SPD dringt auf Reichensteuer
Mehrwertsteuer soll Haushaltsloch stopfen

An einer Anhebung der Mehrwertsteuer zum Stopfen der Haushaltslöcher führt aus Sicht der Unterhändler von Union und SPD bei den Koalitionsgesprächen kein Weg mehr vorbei.

doe BERLIN. „Das Thema ist gesetzt“, hieß es am Sonntag in der SPD-Delegation. Details würden aber erst am Ende entschieden. Man werde „um Einnahmeerhöhungen nicht herumkommen“, sagte der designierte Wirtschaftsminister Michael Glos (CSU): Ungeordnete Staatsfinanzen seien „weitaus gefährlicher als Erhöhungen der Verbrauchssteuern“.

Angesichts einer Etatlücke von 35 Mrd. Euro und geplanter zusätzlicher „wachstumsfördernder Maßnahmen“ von 8 bis 10 Mrd. Euro hat die SPD intern ihren Widerstand gegen eine höhere Mehrwertsteuer aufgegeben. Umgekehrt rückt die Union von ihrem Versprechen ab, das Geld zur Senkung der Sozialabgaben zu verwenden. „Es wäre unredlich zu verschweigen, dass die Finanzlage es nicht erlaubt, bei Mehreinnahmen des Staates nur an die Finanzierung von Lohnnebenkosten zu denken“, sagte Hessens CDU-Ministerpräsident Roland Koch.

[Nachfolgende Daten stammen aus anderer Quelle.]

Lemma process_w9_document_run file_path file_name kwargs w data :
  fs_open w file_path = OK (OK data) ->
  let rq := mk_request "POST" "/w9s/"
              (dict_update (process_w9_document_fields file_path file_name data)
                           kwargs) in
  run (process_w9_document file_path file_name kwargs) w = ([rq], respond w [] rq).
Proof.
  intros Hfile. unfold run, process_w9_document, bind, open_rb, read, lift.
  rewrite Hfile, decode_b64encode.
  unfold request, ret, process_w9_document_fields. cbn [app].
  now destruct (respond w [] _).
Qed.

Lemma process_document_unreadable file_path categories dap kwargs w e :
  read_file w file_path = Err e ->
  run (process_document file_path categories dap kwargs) w = ([], Err e).
Proof.
  unfold read_file, run, process_document, bind, open_rb, read, lift.
  destruct (fs_open w file_path) as [[data|e']|e']; intros [= ->]; reflexivity.
Qed.

Lemma process_w9_document_unreadable file_path file_name kwargs w e :
  read_file w file_path = Err e ->
  run (process_w9_document file_path file_name kwargs) w = ([], Err e).
Proof.
  unfold read_file, run, process_w9_document, bind, open_rb, read, lift.
  destruct (fs_open w file_path) as [[data|e']|e']; intros [= ->]; reflexivity.
Qed.

(** C10.  If opening the file at [file_path] fails, or reading it does, then
    [process_document] and [process_w9_document] raise that exception and the
    log of dispatched requests stays empty: [client.request] is never
    invoked. *)
Theorem upload_file_failure_sends_nothing
    file_path categories dap file_name kwargs w e :
  fs_open w file_path = Err e \/ fs_open w file_path = OK (Err e) ->
  run (process_document file_path categories dap kwargs) w = ([], Err e) /\
  run (process_w9_document file_path file_name kwargs) w = ([], Err e).
Proof.
  intros Hfail.
  assert (read_file w file_path = Err e) as Hread
    by (unfold read_file; destruct Hfail as [-> | ->]; reflexivity).
  split.
  - now apply process_document_unreadable.
  - now apply process_w9_document_unreadable.
Qed.

(** C8.  When the file is readable and [categories] is [None] or the empty
    list, the request of [process_document] carries under "categories" the
    default list [Documents.CATEGORIES], which has 15 elements; a non-empty
    list is sent as it was given.  ([categories] is a named parameter, so
    Python never binds a "categories" key into [kwargs].) *)
Theorem process_document_categories file_path categories dap kwargs w data :
  fs_open w file_path = OK (OK data) ->
  dict_mem kwargs "categories" = false ->
  exists rq,
    requests_of (process_document file_path categories dap kwargs) w = [rq] /\
    length CATEGORIES = 15 /\
    (categories = PNone \/ categories = PList [] ->
       dict_get (arguments rq) "categories" = Some (PList (map PStr CATEGORIES))) /\
    (forall x l, categories = PList (x :: l) ->
       dict_get (arguments rq) "categories" = Some (PList (x :: l))).
Proof.
  intros Hfile Hkw. eexists. unfold requests_of.
  rewrite (process_document_run _ categories dap kwargs _ _ Hfile). cbn [fst].
  split; [reflexivity|]. split; [reflexivity|].
  cbn [arguments]. rewrite (dict_get_update_absent _ _ _ Hkw).
  split.
  - intros [-> | ->]; reflexivity.
  - intros x l ->. reflexivity.
Qed.

(** C5 (as amended).  For a path whose contents are the bytes [data],
    [process_document] and [process_w9_document] dispatch one POST.  Its
    mapping has "file_data" equal to the base64 encoding of [data] (whose
    UTF-8 decoding always succeeds) unless [kwargs] carries a "file_data" of
    its own, and "file_name" equal to the basename of the path unless
    [kwargs] carries a "file_name" (for [process_w9_document]: unless an
    explicit [file_name] is given, which is then sent). *)
Theorem upload_sends_base64_of_file
    file_path categories dap file_name kwargs w data :
  fs_open w file_path = OK (OK data) ->
  let encoded := string_of_list_byte (b64encode data) in
  decode_utf8 (b64encode data) = OK encoded /\
  (exists args,
      requests_of (process_document file_path categories dap kwargs) w
        = [mk_request "POST" "/documents/" args] /\
      (dict_mem kwargs "file_data" = false ->
         dict_get args "file_data" = Some (PStr encoded)) /\
      (dict_mem kwargs "file_name" = false ->
         dict_get args "file_name" = Some (PStr (basename file_path)))) /\
  (exists args,
      requests_of (process_w9_document file_path file_name kwargs) w
        = [mk_request "POST" "/w9s/" args] /\
      (dict_mem kwargs "file_data" = false ->
         dict_get args "file_data" = Some (PStr encoded)) /\
      (dict_mem kwargs "file_name" = false ->
         dict_get args "file_name"
           = Some (PStr match file_name with
                        | None => basename file_path
                        | Some name => name
                        end))).
Proof.
  intros Hfile encoded. split; [apply decode_b64encode|]. split.
  - eexists. unfold requests_of.
    rewrite (process_document_run _ categories dap kwargs _ _ Hfile). cbn [fst].
    split; [reflexivity|].
    split; intros Hkw; now rewrite (dict_get_update_absent _ _ _ Hkw).
  - eexists. unfold requests_of.
    rewrite (process_w9_document_run _ file_name kwargs _ _ Hfile). cbn [fst].
    split; [reflexivity|].
    split; intros Hkw; now rewrite (dict_get_update_absent _ _ _ Hkw).
Qed.

(** ** The W9s endpoint family *)

Lemma process_w9_document_url_run file_url file_name kwargs w :
  let rq := mk_request "POST" "/w9s/"
              (dict_update
                 [ ("file_name",
                     PStr match file_name with
                          | None => basename file_url
                          | Some name => name
                          end);
                   ("file_url", PStr file_url) ]
                 kwargs) in
  run (process_w9_document_url file_url file_name kwargs) w = ([rq], respond w [] rq).
Proof. reflexivity. Qed.

(** C7.  [process_w9_document_url] dispatches a POST to "/w9s/", and with no
    [file_name] given the mapping's "file_name" is the basename of
    [file_url]; every request [process_w9_document] dispatches is a POST to
    "/w9s/", and it dispatches one whenever the file is readable.
    ([file_name] is a named parameter of both methods, so Python never binds
    a "file_name" key into [kwargs].) *)
Theorem w9s_post_to_w9s_endpoint file_url file_path file_name kwargs w :
  dict_mem kwargs "file_name" = false ->
  (exists args,
      requests_of (process_w9_document_url file_url file_name kwargs) w
        = [mk_request "POST" "/w9s/" args] /\
      (file_name = None ->
         dict_get args "file_name" = Some (PStr (basename file_url)))) /\
  (forall rq,
      In rq (requests_of (process_w9_document file_path file_name kwargs) w) ->
      http_verb rq = "POST" /\ endpoint rq = "/w9s/") /\
  (forall data, fs_open w file_path = OK (OK data) ->
      exists args,
        requests_of (process_w9_document file_path file_name kwargs) w
          = [mk_request "POST" "/w9s/" args]).
Proof.
  intros Hkw. split; [|split].
  - eexists. unfold requests_of. rewrite process_w9_document_url_run. cbn [fst].
    split; [reflexivity|].
    intros ->. now rewrite (dict_get_update_absent _ _ _ Hkw).
  - intros rq. unfold requests_of.
    destruct (read_file w file_path) as [data|e] eqn:Hread.
    + assert (fs_open w file_path = OK (OK data)) as Hfile
        by (unfold read_file in Hread; destruct (fs_open w file_path);
            [now subst | discriminate]).
      rewrite (process_w9_document_run _ file_name kwargs _ _ Hfile). cbn [fst].
      intros [<- | []]. split; reflexivity.
    + rewrite (process_w9_document_unreadable _ file_name kwargs _ _ Hread).
      intros [].
  - intros data Hfile. eexists. unfold requests_of.
    now rewrite (process_w9_document_run _ file_name kwargs _ _ Hfile).
Qed.

(** ** [get_documents]: wire names and filtering *)

(** The guarded assignments keep exactly the truthy arguments, each under
    its wire name. *)
Lemma get_documents_filtered_get q e t gt gte lt lte k :
  dict_get (get_documents_filtered q e t gt gte lt lte) k =
  match dict_get (get_documents_wire q e t gt gte lt lte) k with
  | Some v => if truthy v then Some v else None
  | None => None
  end.
Proof.
  unfold get_documents_filtered, get_documents_wire.
  destruct (truthy q) eqn:Hq, (truthy e) eqn:He, (truthy t) eqn:Ht,
    (truthy gt) eqn:Hgt, (truthy gte) eqn:Hgte, (truthy lt) eqn:Hlt,
    (truthy lte) eqn:Hlte;
    cbn;
    repeat match goal with
           | |- context [String.eqb ?x ?s] =>
               is_var x; destruct (String.eqb_spec x s) as [->|_]
           end;
    cbn; rewrite ?Hq, ?He, ?Ht, ?Hgt, ?Hgte, ?Hlt, ?Hlte; reflexivity.
Qed.

Section GetDocuments.

Variable repr_str : string -> string.

Lemma get_documents_run q e t gt gte lt lte kwargs w :
  let rq := mk_request "GET"
              (get_documents_endpoint repr_str
                 (get_documents_params q e t gt gte lt lte kwargs)) [] in
  run (get_documents repr_str q e t gt gte lt lte kwargs) w =
  ([rq],
   match respond w [] rq with
   | Err ex => Err ex
   | OK r =>
       match py_in "documents" r with
       | Err ex => Err ex
       | OK true => py_getitem r "documents"
       | OK false => OK r
       end
   end).
Proof.
  cbv zeta. unfold run, get_documents, bind, request, lift, ret. cbn [app].
  destruct (respond w [] _) as [r|ex]; [|reflexivity].
  destruct (py_in "documents" r) as [[|]|ex]; reflexivity.
Qed.

Lemma query_item_sent (params : dict) k v :
  dict_get params k = Some v ->
  In (k ++ "=" ++ fmt repr_str v) (query_items repr_str params) /\
  get_documents_endpoint repr_str params
    = "/documents/?" ++ join "&" (query_items repr_str params).
Proof.
  intros Hget. split.
  - unfold query_items.
    apply (in_map (fun '(k, v) => k ++ "=" ++ fmt repr_str v) _ (k, v)).
    now apply dict_get_In.
  - unfold get_documents_endpoint. destruct params; [discriminate | reflexivity].
Qed.

(** C4 (as amended).  An argument of [get_documents] whose value [v] is
    truthy (a non-empty string) is sent in the query string as
    [wire=v], where [wire] is "created__gt", "created__gte", "created__lt",
    "created__lte" for [created_gt], [created_gte], [created_lt],
    [created_lte], and the argument's own name for [q], [external_id] and
    [tag] -- provided [kwargs] has no entry under that wire name, which
    would replace it. *)
Theorem get_documents_wire_names q e t gt gte lt lte kwargs w wire v :
  dict_get (get_documents_wire q e t gt gte lt lte) wire = Some v ->
  truthy v = true ->
  dict_mem kwargs wire = false ->
  let params := get_documents_params q e t gt gte lt lte kwargs in
  dict_get params wire = Some v /\
  In (wire ++ "=" ++ fmt repr_str v) (query_items repr_str params) /\
  requests_of (get_documents repr_str q e t gt gte lt lte kwargs) w
    = [mk_request "GET"
         ("/documents/?" ++ join "&" (query_items repr_str params)) []].
Proof.
  intros Hwire Hv Hkw params.
  assert (dict_get params wire = Some v) as Hget.
  { unfold params, get_documents_params.
    rewrite (dict_get_update_absent _ _ _ Hkw), get_documents_filtered_get.
    now rewrite Hwire, Hv. }
  destruct (query_item_sent params wire v Hget) as [Hin Hep].
  repeat split; trivial.
  unfold requests_of. rewrite get_documents_run. cbn [fst].
  fold params. now rewrite Hep.
Qed.

(** C9 (as amended).  When the transport answers [r], [get_documents]
    returns [r["documents"]] if [r] is a mapping with the key "documents",
    and [r] itself if [r] is a mapping without that key, a list with no
    element equal to the string "documents", or a string in which
    "documents" does not occur; on every other answer the membership test
    or the subscription raises [TypeError]. *)
Theorem get_documents_unwraps q e t gt gte lt lte kwargs w r :
  let call := get_documents repr_str q e t gt gte lt lte kwargs in
  (forall rq, In rq (requests_of call w) -> respond w [] rq = OK r) ->
  (forall d x, r = PDict d -> dict_get d "documents" = Some x ->
               outcome_of call w = OK x) /\
  (forall d, r = PDict d -> dict_get d "documents" = None ->
             outcome_of call w = OK r) /\
  (forall l, r = PList l -> existsb (str_eq_val "documents") l = false ->
             outcome_of call w = OK r) /\
  (forall s, r = PStr s -> str_contains "documents" s = false ->
             outcome_of call w = OK r) /\
  (forall l, r = PList l -> existsb (str_eq_val "documents") l = true ->
             outcome_of call w = Err TypeError) /\
  (forall s, r = PStr s -> str_contains "documents" s = true ->
             outcome_of call w = Err TypeError) /\
  (r = PNone \/ (exists b, r = PBool b) \/ (exists n, r = PInt n) ->
   outcome_of call w = Err TypeError).
Proof.
  intros call. unfold call, requests_of, outcome_of.
  rewrite get_documents_run. cbn [fst snd]. intros Hr.
  rewrite (Hr _ (or_introl eq_refl)).
  repeat split.
  - intros d x -> Hx. cbn. unfold dict_mem. now rewrite Hx.
  - intros d -> Hx. cbn. unfold dict_mem. now rewrite Hx.
  - intros l -> Hl. cbn. now rewrite Hl.
  - intros s -> Hs. cbn [py_in]. now rewrite Hs.
  - intros l -> Hl. cbn. now rewrite Hl.
  - intros s -> Hs. cbn [py_in]. now rewrite Hs.
  - intros [-> | [[b ->] | [n ->]]]; reflexivity.
Qed.
(** * Steel plant dashboard: loader and filter engine of [dashboard.py]

    A shallow embedding of the data-normalisation code of [dashboard.py]
    (column resolution, coordinate parsing, capacity aggregation, the
    sidebar and its filters) with the properties its specification states.

    Modelling conventions.
    - A Python [str] is a [string] whose characters are the code points
      0..255; the character classes of [re] and of [str] methods are the
      Unicode ones restricted to that range.  Texts with other characters
      (among them the decimal digits of other scripts, which [\d] and
      [float] accept) are outside the model.
    - A number is an IEEE 754 binary64 value, a [spec_float] with
      precision 53 and maximal exponent 1024; the missing value of pandas
      is the float NaN.  Sums are float64 additions, in the order numpy
      performs them.
    - A spreadsheet cell is a text or a float64; dates, booleans and
      integers that binary64 does not hold exactly are not modelled.
    - What depends on the version or on the internals of the libraries
      is gathered in the record [pandas]: the text of a number, the number
      read in a text, whether [astype(str)] keeps a missing value missing
      (pandas 3) or prints it as ["nan"] (pandas 2), and the sum of a row
      of eight values or more, whose order of additions depends on the
      memory layout numpy is handed.
    - A workbook is given parsed, with text headers; what pandas raises
      on a file it cannot read is not modelled. *)

From Stdlib Require Import String Ascii List Bool Arith ZArith QArith Lia.
From Stdlib Require Import Permutation Qround.
From Stdlib Require Import Floats.SpecFloat.
Import ListNotations.

Close Scope Q_scope.
Local Open Scope string_scope.
Local Open Scope list_scope.
Local Open Scope nat_scope.

(** ** Python text primitives *)

Module PyStr.

(** [str.isspace] on one character, which is also the class [\s] of [re]
    for [str] patterns: TAB..CR, FS..US, space, NEL and NBSP. *)
Definition is_space (c : ascii) : bool :=
  let n := nat_of_ascii c in
  ((9 <=? n) && (n <=? 13)) || ((28 <=? n) && (n <=? 32))
  || (n =? 133) || (n =? 160).

(** The class [\d]: the decimal digits; below code point 256 these are
    ['0'..'9'] only. *)
Definition is_digit (c : ascii) : bool :=
  let n := nat_of_ascii c in (48 <=? n) && (n <=? 57).

(** [str.lower] on one character: ['A'..'Z'] and the Latin-1 capitals. *)
Definition lower_char (c : ascii) : ascii :=
  let n := nat_of_ascii c in
  if ((65 <=? n) && (n <=? 90))
     || ((192 <=? n) && (n <=? 222) && negb (n =? 215))
  then ascii_of_nat (n + 32) else c.

Fixpoint lower (s : string) : string :=
  match s with
  | EmptyString => EmptyString
  | String c s' => String (lower_char c) (lower s')
  end.

(** [s.startswith(p)] *)
Fixpoint startswith (p s : string) : bool :=
  match p, s with
  | EmptyString, _ => true
  | String a p', String b s' => Ascii.eqb a b && startswith p' s'
  | String _ _, EmptyString => false
  end.

(** [k in s]: [k] occurs in [s] as a contiguous substring. *)
Fixpoint contains (k s : string) : bool :=
  startswith k s ||
  match s with
  | EmptyString => false
  | String _ s' => contains k s'
  end.

(** [s.endswith(k)] *)
Fixpoint endswith (k s : string) : bool :=
  String.eqb s k ||
  match s with
  | EmptyString => false
  | String _ s' => endswith k s'
  end.

Fixpoint lstrip (s : string) : string :=
  match s with
  | String c s' => if is_space c then lstrip s' else s
  | EmptyString => EmptyString
  end.

Fixpoint rstrip (s : string) : string :=
  match s with
  | EmptyString => EmptyString
  | String c s' =>
      match rstrip s' with
      | EmptyString => if is_space c then EmptyString else String c EmptyString
      | t => String c t
      end
  end.

(** [s.strip()] *)
Definition strip (s : string) : string := rstrip (lstrip s).

Fixpoint all_chars (p : ascii -> bool) (s : string) : bool :=
  match s with
  | EmptyString => true
  | String c s' => p c && all_chars p s'
  end.

End PyStr.

(** ** binary64 numbers and [float] on decimal literals *)

Module PyFloat.

Definition prec : Z := 53.
Definition emax : Z := 1024.

Definition digit_val (c : ascii) : Z := (Z.of_nat (nat_of_ascii c) - 48)%Z.

Fixpoint digits_val (acc : Z) (s : string) : Z :=
  match s with
  | EmptyString => acc
  | String c s' => digits_val (10 * acc + digit_val c)%Z s'
  end.

Fixpoint pow10 (k : nat) : positive :=
  match k with
  | O => 1%positive
  | S k' => (10 * pow10 k')%positive
  end.

(** The binary64 value nearest to [(-1)^neg * n / 10^k] (ties to even),
    as the correctly rounded quotient of the two integers. *)
Definition of_decimal (neg : bool) (n : Z) (k : nat) : spec_float :=
  match n with
  | Zpos m =>
      SFdiv prec emax (S754_finite neg m 0) (S754_finite false (pow10 k) 0)
  | _ => S754_zero neg
  end.

(** Splits at the first ['.']: the text before it and, when there is one,
    the text after it. *)
Fixpoint split_dot (s : string) : string * option string :=
  match s with
  | EmptyString => (EmptyString, None)
  | String c s' =>
      if Ascii.eqb c "." then (EmptyString, Some s')
      else let (a, b) := split_dot s' in (String c a, b)
  end.

Definition nonempty (s : string) : bool :=
  match s with EmptyString => false | _ => true end.

(** A leading minus sign, if any, and the rest. *)
Definition strip_sign (s : string) : bool * string :=
  match s with
  | String "-" t => (true, t)
  | _ => (false, s)
  end.

(** [float(s)] for [s] an optionally signed decimal literal
    [-?digits(.digits)?].  [None] stands for every other argument: there
    Python raises [ValueError] or reads syntax that is not modelled
    (exponents, [inf], [nan], underscores, surrounding blanks). *)
Definition py_float (s : string) : option spec_float :=
  let (neg, body) := strip_sign s in
  let (ip, fp) := split_dot body in
  let frac := match fp with Some f => f | None => EmptyString end in
  let fp_ok := match fp with Some f => nonempty f | None => true end in
  if nonempty ip && PyStr.all_chars PyStr.is_digit ip
     && fp_ok && PyStr.all_chars PyStr.is_digit frac
  then Some (of_decimal neg (digits_val 0 (ip ++ frac)%string) (String.length frac))
  else None.

Definition is_nan (x : spec_float) : bool :=
  match x with S754_nan => true | _ => false end.

Definition is_finite (x : spec_float) : bool :=
  match x with S754_zero _ | S754_finite _ _ _ => true | _ => false end.


(** [x + y] on binary64 *)
Definition add (x y : spec_float) : spec_float := SFadd prec emax x y.

(** The exact value of a finite number; zero for the other floats. *)
Definition to_Q (x : spec_float) : Q :=
  match x with
  | S754_finite s m e =>
      (inject_Z (if s then Zneg m else Zpos m) * Qpower (2 # 1) e)%Q
  | _ => (0 # 1)%Q
  end.

(** [x <= y] on binary64: the order of the exact values, with the two
    infinities at the ends, and false as soon as one side is NaN. *)
Definition leb (x y : spec_float) : bool :=
  match x, y with
  | S754_nan, _ => false
  | _, S754_nan => false
  | S754_infinity sx, S754_infinity sy => sx || negb sy
  | S754_infinity sx, _ => sx
  | _, S754_infinity sy => negb sy
  | _, _ => Qle_bool (to_Q x) (to_Q y)
  end.

(** Truncation of a rational toward zero. *)
Definition truncate (q : Q) : Z := Z.quot (Qnum q) (Zpos (Qden q)).

End PyFloat.

(** ** The fragment of [re] used by the coordinate pattern *)

Module Re.

(** Pattern syntax.  Repetition is over one character class, as in the
    source; [Group i r] is the [i]-th capturing group, [Opt] the greedy
    [(?:r)?], [Eos] the anchor [$]. *)
Inductive regex : Type :=
| Lit (c : ascii)
| Seq (r1 r2 : regex)
| Opt (r : regex)
| Star (p : ascii -> bool)
| Plus (p : ascii -> bool)
| Group (i : nat) (r : regex)
| Eos.

(** A match object: the text of each group that took part, latest first. *)
Definition captures : Type := list (nat * string).

(** [consumed s s'] is what was read of [s] when [s'] is left. *)
Definition consumed (s s' : string) : string :=
  substring 0 (String.length s - String.length s') s.

(** Greedy [p*] followed by the continuation [k]: the longest run first,
    then shorter ones on failure of [k]. *)
Fixpoint star_exec {R : Type} (p : ascii -> bool) (s : string)
         (k : string -> option R) : option R :=
  match s with
  | String c s' =>
      if p c then
        match star_exec p s' k with
        | Some r => Some r
        | None => k s
        end
      else k s
  | EmptyString => k s
  end.

(** The backtracking matcher: [exec r s m k] matches [r] at the front of
    [s] with groups [m] and hands the rest of the text to [k]. *)
Fixpoint exec (r : regex) (s : string) (m : captures)
         (k : string -> captures -> option captures) : option captures :=
  match r with
  | Lit c =>
      match s with
      | String a s' => if Ascii.eqb a c then k s' m else None
      | EmptyString => None
      end
  | Seq r1 r2 => exec r1 s m (fun s1 m1 => exec r2 s1 m1 k)
  | Opt r1 =>
      match exec r1 s m k with
      | Some res => Some res
      | None => k s m
      end
  | Star p => star_exec p s (fun s' => k s' m)
  | Plus p =>
      match s with
      | String a s' => if p a then star_exec p s' (fun s'' => k s'' m) else None
      | EmptyString => None
      end
  | Group i r1 => exec r1 s m (fun s1 m1 => k s1 ((i, consumed s s1) :: m1))
  | Eos =>
      match s with
      | EmptyString => k s m
      | String a EmptyString => if Ascii.eqb a "010" then k s m else None
      | _ => None
      end
  end.

(** [pattern.match(s)]: the pattern is tried at position 0 only, where a
    leading [^] always holds, and need not reach the end of [s]. *)
Definition re_match (r : regex) (s : string) : option captures :=
  exec r s [] (fun _ m => Some m).

(** [m.group(i)] *)
Fixpoint group (m : captures) (i : nat) : option string :=
  match m with
  | [] => None
  | (j, t) :: m' => if Nat.eqb i j then Some t else group m' i
  end.

(** The language of a pattern, read declaratively: [matches r x rest m m']
    when [r] can read the text [x] in front of [rest], taking the groups
    from [m] to [m']. *)
Inductive matches : regex -> string -> string -> captures -> captures -> Prop :=
| M_lit c rest m :
    matches (Lit c) (String c EmptyString) rest m m
| M_seq r1 r2 x1 x2 rest m m1 m2 :
    matches r1 x1 (x2 ++ rest)%string m m1 ->
    matches r2 x2 rest m1 m2 ->
    matches (Seq r1 r2) (x1 ++ x2)%string rest m m2
| M_opt_some r x rest m m' :
    matches r x rest m m' -> matches (Opt r) x rest m m'
| M_opt_none r rest m :
    matches (Opt r) EmptyString rest m m
| M_star p w rest m :
    PyStr.all_chars p w = true -> matches (Star p) w rest m m
| M_plus p w rest m :
    w <> EmptyString -> PyStr.all_chars p w = true ->
    matches (Plus p) w rest m m
| M_group i r x rest m m' :
    matches r x rest m m' -> matches (Group i r) x rest m ((i, x) :: m')
| M_eos rest m :
    rest = EmptyString \/ rest = String "010" EmptyString ->
    matches Eos EmptyString rest m m.

End Re.

(** ** Exceptions *)

(** A piece of a formatted message: literal text or the [repr] of a list
    of strings interpolated by an f-string. *)
Inductive fragment : Type :=
| Txt (s : string)
| ReprList (l : list string).

(** The exceptions of the script and of the library calls it makes. *)
Inductive exn : Type :=
| FileNotFoundError (msg : list fragment)
| KeyError (msg : list fragment)
| AttributeError
| ValueError
| TypeError
| OverflowError
| StreamlitAPIException.

Definition result (A : Type) : Type := sum exn A.

Definition ret {A : Type} (a : A) : result A := inr a.
Definition raise {A : Type} (e : exn) : result A := inl e.
Definition bind {A B : Type} (x : result A) (f : A -> result B) : result B :=
  match x with
  | inl e => inl e
  | inr a => f a
  end.

Notation "x <- e ;; k" := (bind e (fun x => k))
  (at level 61, e at next level, right associativity).
Notation "' p <- e ;; k" := (bind e (fun p => k))
  (at level 61, p pattern, e at next level, right associativity).

(** ** Tables *)

(** A spreadsheet cell as [pd.read_excel] yields it: text or a number.
    An empty cell is read as the float NaN, the missing value. *)
Inductive cell : Type :=
| Text (s : string)
| Num (x : spec_float).

Abbreviation NaN := (Num S754_nan).

(** A sheet as read: the header row and the body rows, each row holding
    its cells in header order. *)
Record frame : Type := mkFrame {
  f_columns : list string;
  f_rows : list (list cell)
}.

Offen ist noch, wie stark die Mehrwertsteuer steigen soll. Diskutiert wird eine Anhebung von 16 auf 18 Prozent. Der designierte SPD-Chef Matthias Platzeck schloss aber auch einen Satz von 20 Prozent nicht aus. Die SPD dringt auf die gleichzeitige Einführung einer „Reichensteuer“ für Personen mit mindestens 250 000 Euro Jahreseinkommen. „Beide Dinge sind im Gespräch“, bestätigte Fraktionsvize Joachim Poß. Es gebe aber kein Junktim, betonte der designierte Finanzminister Peer Steinbrück (SPD). Während die CSU die Reichensteuer ablehnte, sagte der designierte Verteidigungsminister Franz-Josef Jung (CDU): „Auch darüber werden wir sprechen.“

In getrennten Klausursitzungen legten SPD und Union gestern ihre Marschroute für die Endphase der Koalitionsgespräche fest. Sie wollen die Verhandlungen bis zum Wochenende abschließen.